The airway ODE model described below was solved with the ode23s solver of Matlab. Preliminary studies and bifurcation analysis were performed with the Oscill8 Dynamical Systems Toolset. Time constants used in the model were fitted to experimental data (Figs. 3 and 5) using a nonlinear least-squares solver (lsqcurvefit), and confidence intervals of the fits were determined through statistical bootstrapping (bootci) in Matlab. To model the system in Fig. 6A we represented the ASM contraction level by $C$, the external stimulus level by $S$, and the levels for the epithelium-derived spasmogens and relaxants as $E_1$ and $E_2$, respectively. Basal expression rates for spasmogens and relaxants were ignored for simplicity, as changes in ASM contraction were assumed to be relative to the basal tone. The system then was modeled by the following set of ODE equations.

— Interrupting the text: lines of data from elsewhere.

Definition bind {A B} (m : M A) (k : A → M B) : M B := λ w,
  match m w with
  | Some (a, w') => k a w'
  | None => None
  end.

Notation "'let*' x ':=' m 'in' k" := (bind m (fun x => k))
  (at level 10, x binder, m at level 200, k at level 200).

Definition set_array (w : world) (a : loc) (arr : list string) : world :=
  World (<[a := arr]> (mem w)) (env w).

Definition alloc (w : world) (arr : list string) : loc * world :=
  (length (mem w), World (mem w ++ [arr]) (env w)).

(** [make([]string, n, c)] *)
Definition make (n c : Z) : M slice := λ w,
  if decide (0 ≤ n ≤ c)%Z then
    let '(a, w') := alloc w (replicate (Z.to_nat c) zero_string) in
    Some (Slice (Some a) 0 (Z.to_nat n) (Z.to_nat c), w')
  else None.

(** [s[i]] as a value; an index out of range panics. *)
Definition load (s : slice) (i : Z) : M string := λ w,
  if decide (0 ≤ i < len s)%Z then
    match elems (mem w) s !! Z.to_nat i with
    | Some v => Some (v, w)
    | None => None
    end
  else None.

(** [s[i] = v] *)
Definition store (s : slice) (i : Z) (v : string) : M unit := λ w,
  if decide (0 ≤ i < len s)%Z then
    match base s with
    | Some a =>
        match mem w !! a with
        | Some arr => Some (tt, set_array w a (<[off s + Z.to_nat i := v]> arr))
        | None => None
        end
    | None => None
    end
  else None.

(** [s[lo:hi]]; [s[lo:]] is [s[lo:len(s)]] and [s[:hi]] is [s[0:hi]]. *)
Definition reslice (s : slice) (lo hi : Z) : M slice := λ w,
  if decide (0 ≤ lo ≤ hi ∧ hi ≤ cap s)%Z then
    Some (window s (Z.to_nat lo) (Z.to_nat hi), w)
  else None.
Lemma same_tokens_same_cache_entry_witness :
  _normalize_query py:"Nissan  GT-R" = _normalize_query py:"nissan gt r"
  /\ _cache_get_query 7 (1000 + 86400)
       (_cache_set_query 1000 [] py:"Nissan  GT-R" (VStr py:"item")) py:"nissan gt r"
     = VStr py:"item".
Proof.
  apply (same_tokens_same_cache_entry basic_tables 7 1000 (1000 + 86400) []
           py:"Nissan  GT-R" py:"nissan gt r" (VStr py:"item")).
  - vm_compute. reflexivity.
  - vm_compute. discriminate.
Defined.

(** ** Quantity claim extractor *)

Lemma entries_append_same {V} (p : str) (e : V) (out : dict (list V)) :
  entries p (dict_append p e out) = entries p out ++ [e].
Proof.
  unfold entries, dict_append.
  destruct (dict_get p out) as [l|]; rewrite dict_get_set_same; reflexivity.
Qed.

Lemma entries_append_other {V} (p p' : str) (e : V) (out : dict (list V)) :
  p' <> p -> entries p' (dict_append p e out) = entries p' out.
Proof.
  intros N. unfold entries, dict_append.
  destruct (dict_get p out) as [l|]; rewrite dict_get_set_other by assumption;
    reflexivity.
Qed.

Lemma entries_append_mono {V} (p p' : str) (e x : V) (out : dict (list V)) :
  In x (entries p' out) -> In x (entries p' (dict_append p e out)).
Proof.
  intros H. destruct (str_eq_dec p' p) as [E|E].
  - subst p'. rewrite entries_append_same. apply in_or_app. left. assumption.
  - rewrite entries_append_other by assumption. assumption.
Qed.

Lemma quantity_step_mono (w : World) (prop p : str) (c : claim) (x : qentry)
    (st : dict (list qentry) * dict (option str)) :
  In x (entries p (fst st)) ->
  In x (entries p (fst (quantity_step w prop st c))).
Proof.
  intros H. unfold quantity_step. destruct st as [out uc]. simpl in H.
  destruct c as [[q unit|id|]|]; try assumption.
  destruct (if some_nonempty unit
            then _resolve_unit_label w (or_empty unit) uc
            else (None, uc)) as [lbl uc'].
  simpl. apply entries_append_mono. assumption.
Qed.

Lemma quantity_step_adds (w : World) (prop : str) (q unit : option str)
    (st : dict (list qentry) * dict (option str)) :
  exists lbl,
    In {| amount := parse_amount q; unit_label := lbl; raw_unit := unit |}
       (entries prop (fst (quantity_step w prop st (Some (DQuantity q unit))))).
Proof.
  unfold quantity_step. destruct st as [out uc].
  destruct (if some_nonempty unit
            then _resolve_unit_label w (or_empty unit) uc
            else (None, uc)) as [lbl uc'].
  exists lbl. simpl. rewrite entries_append_same.
  apply in_or_app. right. left. reflexivity.
Qed.

Lemma quantity_steps_mono (w : World) (prop p : str) (cs : list claim) (x : qentry) :
  forall st,
    In x (entries p (fst st)) ->
    In x (entries p (fst (fold_left (quantity_step w prop) cs st))).
Proof.
  induction cs as [|c r IH]; intros st H; simpl; [assumption|].
  apply IH. apply quantity_step_mono. assumption.
Qed.

Lemma quantity_steps_add (w : World) (prop : str) (q unit : option str)
    (cs : list claim) :
  In (Some (DQuantity q unit)) cs ->
  forall st,
    exists lbl,
      In {| amount := parse_amount q; unit_label := lbl; raw_unit := unit |}
         (entries prop (fst (fold_left (quantity_step w prop) cs st))).
Proof.
  induction cs as [|c r IH]; intros Hin st; [contradiction|].
  simpl. destruct Hin as [E|Hin].
  - subst c. destruct (quantity_step_adds w prop q unit st) as [lbl H].
    exists lbl. apply quantity_steps_mono. assumption.
  - apply IH. assumption.
Qed.

Lemma property_loop_mono (w : World) (p : str) (x : qentry)
    (pcs : dict (list claim)) :
  forall st,
    In x (entries p (fst st)) ->
    In x (entries p (fst (fold_left
                            (fun st pc => fold_left (quantity_step w (fst pc)) (snd pc) st)
                            pcs st))).
Proof.
  induction pcs as [|pc r IH]; intros st H; simpl; [assumption|].
  apply IH. apply quantity_steps_mono. assumption.
Qed.

Lemma parse_amount_none (q : option str) :
  parse_amount q = None
  <-> float_of_str (py_str q) = None
      /\ forall s, q = Some s -> float_of_str (lstrip 43 s) = None.
Proof.
  unfold parse_amount. split.
  - destruct (float_of_str (py_str q)) as [a|]; [discriminate|].
    intros H. split; [reflexivity|]. intros s E. subst q. assumption.
  - intros [H1 H2]. rewrite H1. destruct q as [s|]; [apply H2|]; reflexivity.
Qed.

(** C6, as the specification states it, fails: the mass ["heavy"] of the
    sample entity cannot be parsed, and yet it contributes the second
    entry under [P2067], with [None] as its amount. *)
Lemma malformed_amount_not_omitted :
  float_of_str py:"heavy" = None
  /\ wikidata_extract_quantity_claims sample_world (Some sample_entity)
     = [(py:"P2067",
          [{| amount := Some (dec 1560 0);
              unit_label := Some py:"kilogram";
              raw_unit := Some py:"http://www.wikidata.org/entity/Q11570" |};
           {| amount := None;
              unit_label := Some py:"1";
              raw_unit := Some py:"1" |}])].
Proof. split; vm_compute; reflexivity. Qed.

(** C6, amended.  The extractor is total, and every quantity-typed claim of
    the entity contributes an entry under its property, with its raw unit
    and with the amount the two attempts at [float] give: the parsed
    number, or [None] when both fail.  A malformed amount is thus kept
    with an absent amount, next to the well-formed claims. *)
Theorem quantity_claims_all_kept :
  forall (w : World) (e : entity) (prop : str) (cs : list claim)
         (q unit : option str),
    In (prop, cs) (claims e) ->
    In (Some (DQuantity q unit)) cs ->
    (exists lbl,
       In {| amount := parse_amount q; unit_label := lbl; raw_unit := unit |}
          (entries prop (wikidata_extract_quantity_claims w (Some e))))
    /\ (float_of_str (py_str q) = None ->
        (forall s, q = Some s -> float_of_str (lstrip 43 s) = None) ->
        exists lbl,
          In {| amount := None; unit_label := lbl; raw_unit := unit |}
             (entries prop (wikidata_extract_quantity_claims w (Some e)))).
Proof.
  intros w e prop cs q unit Hp Hc.
  assert (H : exists lbl,
             In {| amount := parse_amount q; unit_label := lbl; raw_unit := unit |}
                (entries prop (wikidata_extract_quantity_claims w (Some e)))).
  { unfold wikidata_extract_quantity_claims.
    generalize (@nil (str * list qentry), @nil (str * option str)).
    induction (claims e) as [|pc r IH]; intros st; [contradiction|].
    simpl. destruct Hp as [E|Hp].
    - subst pc. simpl.
      destruct (quantity_steps_add w prop q unit cs Hc st) as [lbl H].
      exists lbl. apply property_loop_mono. assumption.
    - apply IH. assumption. }
  split; [assumption|].
  intros H1 H2.
  assert (E : parse_amount q = None) by (apply parse_amount_none; split; assumption).
  rewrite E in H. assumption.
Qed.

Lemma quantity_claims_all_kept_witness :
  (exists lbl,
     In {| amount := parse_amount (Some py:"heavy");
           unit_label := lbl; raw_unit := Some py:"1" |}
        (entries py:"P2067"
           (wikidata_extract_quantity_claims sample_world (Some sample_entity))))
  /\ (float_of_str (py_str (Some py:"heavy")) = None ->
      (forall s, Some py:"heavy" = Some s -> float_of_str (lstrip 43 s) = None) ->
      exists lbl,
        In {| amount := None; unit_label := lbl; raw_unit := Some py:"1" |}
           (entries py:"P2067"
              (wikidata_extract_quantity_claims sample_world (Some sample_entity)))).
Proof.
  apply (quantity_claims_all_kept sample_world sample_entity py:"P2067"
           [Some (DQuantity (Some py:"+1560")
                            (Some py:"http://www.wikidata.org/entity/Q11570"));
            Some (DQuantity (Some py:"heavy") (Some py:"1"))]).
  - vm_compute. left. reflexivity.
  - right. left. reflexivity.
Defined.
(** * xdsc: navigation and caching core of the discuss client

    A shallow embedding of [DiscussWrapper] and of the two [Xdsc] methods
    that scan the registry and extend the transaction window
    (src/xdsc.py), with the properties of the navigation core proved
    over it.

    Python objects that are mutated in place (the wrapper's two caches,
    the registry, the transaction list store) are threaded as explicit
    state; exceptions are an error result.  Python integers are
    unbounded, so transaction numbers are [Z]. *)

From Stdlib Require Import ZArith List Lia Bool.
From stdpp Require Import base option list gmap strings fin_maps.

Open Scope Z_scope.

(** ** Data model *)

(** A meeting's identity: [(host, path)], the key of the registry and of
    the meeting cache. *)
Abbreviation Location := (string * string)%type.

(** [RCFile.lookup] is called with a name ([get_meeting] from a long
    name, [_last_read_transaction]) and with a registry key itself
    ([check_meetings] iterates the keys and passes each to
    [get_meeting]). *)
Abbreviation MeetingKey := (string + string * string)%type.

(** Error codes of [discuss.constants] that the source tests for.  Their
    numeric values are not part of xdsc; only their identity matters. *)
Inductive Code : Type :=
| NO_SUCH_TRN
| DELETED_TRN
| NO_SUCH_MTG
| OTHER_CODE (n : Z).

(** What a call into the discuss library can raise: the three classes
    the source names ([discuss.DiscussError] with a code,
    [discuss.rpc.ProtocolError], [socket.timeout]), and a [socket.error]
    that is not a timeout (connection refused, host not found: the
    specification's [ConnectError]), which no [except] clause of the
    source names. *)
Inductive RemoteError : Type :=
| DiscussError (code : Code)
| ProtocolError
| socket_timeout
| socket_error.

(** Python exceptions reachable from the embedded methods. *)
Inductive exn : Type :=
| Remote (e : RemoteError)
| ValueError
| AttributeError (attr : string)
| KeyError
| TypeError
| IndexError
| RegistryError
| PersistError.

#[global] Instance Code_eq_dec : EqDecision Code.
Proof. solve_decision. Defined.
#[global] Instance RemoteError_eq_dec : EqDecision RemoteError.
Proof. solve_decision. Defined.
#[global] Instance exn_eq_dec : EqDecision exn.
Proof. solve_decision. Defined.

Module Transaction.
(** The numeric fields of a [discuss] transaction object. *)
Record t : Type := mk {
  current : Z;
  prev : Z;
  next : Z;
  pref : Z;
  nref : Z;
  fref : Z;
  lref : Z
}.
End Transaction.

Module Info.
(** What [Meeting.load_info] fills in. *)
Record t : Type := mk {
  short_name : string;
  long_name : string;
  lowest : Z;
  highest : Z;
  first : Z;
  last : Z
}.
End Info.

(** A [discuss.Client] object is identified by the order of its
    construction: a handle is a [nat]. *)

Module Client.
Record t : Type := mk {
  server : string;
  timeout : option Z
}.
End Client.

Module Meeting.
(** A [discuss.Meeting] after [load_info].  [id] is the key under which
    the registry holds the meeting (the specification's [location]
    field); [client] is the connection it was constructed with. *)
Record t : Type := mk {
  client : nat;
  id : Location;
  short_name : string;
  long_name : string;
  lowest : Z;
  highest : Z;
  first : Z;
  last : Z
}.

Definition loaded (c : nat) (loc : Location) (i : Info.t) : t :=
  mk c loc (Info.short_name i) (Info.long_name i)
     (Info.lowest i) (Info.highest i) (Info.first i) (Info.last i).
End Meeting.

Module Entry.
(** One entry of the meetings file, with the keys the source reads. *)
Record t : Type := mk {
  names : list string;
  displayname : string;
  hostname : string;
  last_transaction : Z;
  deleted : bool
}.

Definition set_last_transaction (n : Z) (e : t) : t :=
  mk (names e) (displayname e) (hostname e) n (deleted e).

Definition set_deleted (b : bool) (e : t) : t :=
  mk (names e) (displayname e) (hostname e) (last_transaction e) b.

(** [entry['names'][0] = x] on a non-empty list. *)
Definition set_first_name (x : string) (e : t) : t :=
  mk (x :: tail (names e)) (displayname e) (hostname e)
     (last_transaction e) (deleted e).
End Entry.

(** The registry object [discuss.RCFile]: the entries by location, the
    index that [lookup] consults, the copy last written to disk, and the
    unsaved-changes mark. *)
Record RCFile : Type := mkRCFile {
  entries : gmap Location Entry.t;
  cache : gmap MeetingKey Location;
  saved : gmap Location Entry.t;
  dirty : bool
}.

(** A [discuss.Meeting(cli, path)] before [load_info]: what
    [add_meeting] hands to [RCFile.add]. *)
Record MeetingRef : Type := mkMeetingRef {
  ref_client : nat;
  ref_location : Location
}.

(** The discuss package as xdsc sees it.  The answers of the remote
    service are fixed functions of the request; [rcfile_add] and
    [rcfile_index] are the two registry routines whose effect neither
    the source nor the specification determines ([RCFile.add] of a
    meeting object, and the index that [RCFile.recache] rebuilds);
    [rcfile_save_fails] is the file system's answer to [RCFile.save]:
    whether writing these entries to the meetings file fails. *)
Record Discuss : Type := mkDiscuss {
  connect : string → option RemoteError;
  check_update : Location → Z → RemoteError + bool;
  load_info : Location → RemoteError + Info.t;
  fetch : Location → Z → RemoteError + Transaction.t;
  rcfile_add : MeetingRef → RCFile → exn + RCFile;
  rcfile_index : gmap Location Entry.t → gmap MeetingKey Location;
  rcfile_save_fails : gmap Location Entry.t → bool
}.

(** Requests sent to the service. *)
Inductive Rpc : Type :=
| RpcConnect (host : string)
| RpcCheckUpdate (loc : Location) (n : Z)
| RpcLoadInfo (loc : Location)
| RpcFetch (loc : Location) (n : Z).

(** Lines written to the [xdsc.discuss] logger. *)
Inductive LogMsg : Type :=
| LogGetMeeting (name : MeetingKey)
| LogRetrieving (short_name : string) (n : Z)
| LogTrying (n : Z) (long_name : string)
| LogError (loc : Location) (e : RemoteError)
| LogRename (old new : string).

(** The two warnings of [check_meetings] shown through [msg_dialog]. *)
Inductive Dialog : Type :=
| UnableToAttend (displayname hostname : string) (e : RemoteError)
| NoLongerExists (displayname hostname : string) (e : RemoteError).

$$\begin{gathered} \frac{d{E}_1}{dt}=\frac{E_1{}_{max}}{{\tau }_1}{h}_1\left(C\right)-\frac{E_1}{{\tau }_1} \\ \frac{d{E}_2}{dt}=\frac{E_2{}_{max}}{{\tau }_2}{h}_2\left(C\right)-\frac{E_2}{{\tau }_2} \\ \frac{dC}{dt}=\frac{R}{{\tau }_C}h\left(S,E_1,E_2\right)-\frac{C}{{\tau }_C} \end{gathered}$$

The time scales describing the dynamics of spasmogens and relaxants are represented by ${\tau }_{1,2}$ and the time scale for contraction by ${\tau }_C$, where ${\tau }_2>{\tau }_1>{\tau }_C$. Maximum expression levels are $E_{1,2}{}_{max}$ and ASM responsiveness is represented by $R$. Dependence of spasmogen and relaxant production on contraction, and dependence of contraction on stimuli are approximated with Hill functions:

$$\begin{gathered} h_1\left(C\right)=\frac{{\left(C/K_{C1}\right)}^m}{1+{\left(C/K_{C1}\right)}^m},h_2\left(C\right)=\frac{{\left(C/K_{C2}\right)}^m}{1+{\left(C/K_{C2}\right)}^m} \\ h\left(S,E_1,E_2\right)=\frac{{\left(S/K_S\right)}^n+{\left(E_1/K_{E1}\right)}^n}{1+{\left(S/K_S\right)}^n+{\left(E_1/K_{E1}\right)}^n+{\left(E_2/K_{E2}\right)}^n} \end{gathered}$$

The parameters are chosen to observe effects of the feedback within a maximum stimulus ($S$) and a maximum contraction ($C$) of order 1. However, we note that compressive stress on NHBE cells at levels observed during severe bronchospasm is sufficient to cause maximum contraction in HASM cells (Fig. 5E), making the range of behaviors predicted by the model in Fig. 6D plausible. We set ${\tau }_C=1min$, ${\tau }_1=10min$, ${\tau }_2=1hour$ based on values obtained from experiments (Figs. 6C and S4), $K$ values to $1$, and $E_{max}$ values to $10$. Based on typical response curves (see, e.g., (80–82)) we approximate the Hill coefficients as $m=3$ and $n=1$. The linear stimulus profile (Fig. 6D–F) was chosen as a proxy for tracing a hysteresis loop under equilibrium conditions. However, we note that the general conclusions of the model are independent of the stimulus shape (Fig. S5). In order to model the effects of breathing, namely the cyclic stretch experienced by ASM that is known to reduce its responsiveness (25–28), we reduced the value of $R$ by a factor $f$, a function of cyclic stress ($\sigma$) and bronchospasm severity (namely $C$). Based on experimental data from human airways (25), $f$ has a value range 0.91 – 0.94 for tidal breathing ($\sigma$ equivalent to $~10\%$ strain in relaxed airways), and 0.10 – 0.62 for deep inspiration ($\sigma$ equivalent to $~50\%$ strain in relaxed airways, corresponding to full lung inflation) (25). The exact values of $f$ within the given ranges depend on the contraction state of the ASM ($C$), with the lower values corresponding to minimal bronchospasm and the higher values corresponding to maximum bronchoconstriction (close to full closure of airway). Fitting to experimental data (25), we obtain $f=0.029C+0.91$ for tidal breathing ($r^2=0.998$ fitted to means), and $f=0.52C+0.13$ for deep inspiration ($r^2=0.973$ fitted to means). Our model results incorporating the effects of cyclic stretch (Fig. S6D) agree well with prior studies that show tidal breathing has a minimal effect on bronchospasm, while deep inspiration can have a strong broncholytic effect unless bronchospasm is severe (25–28).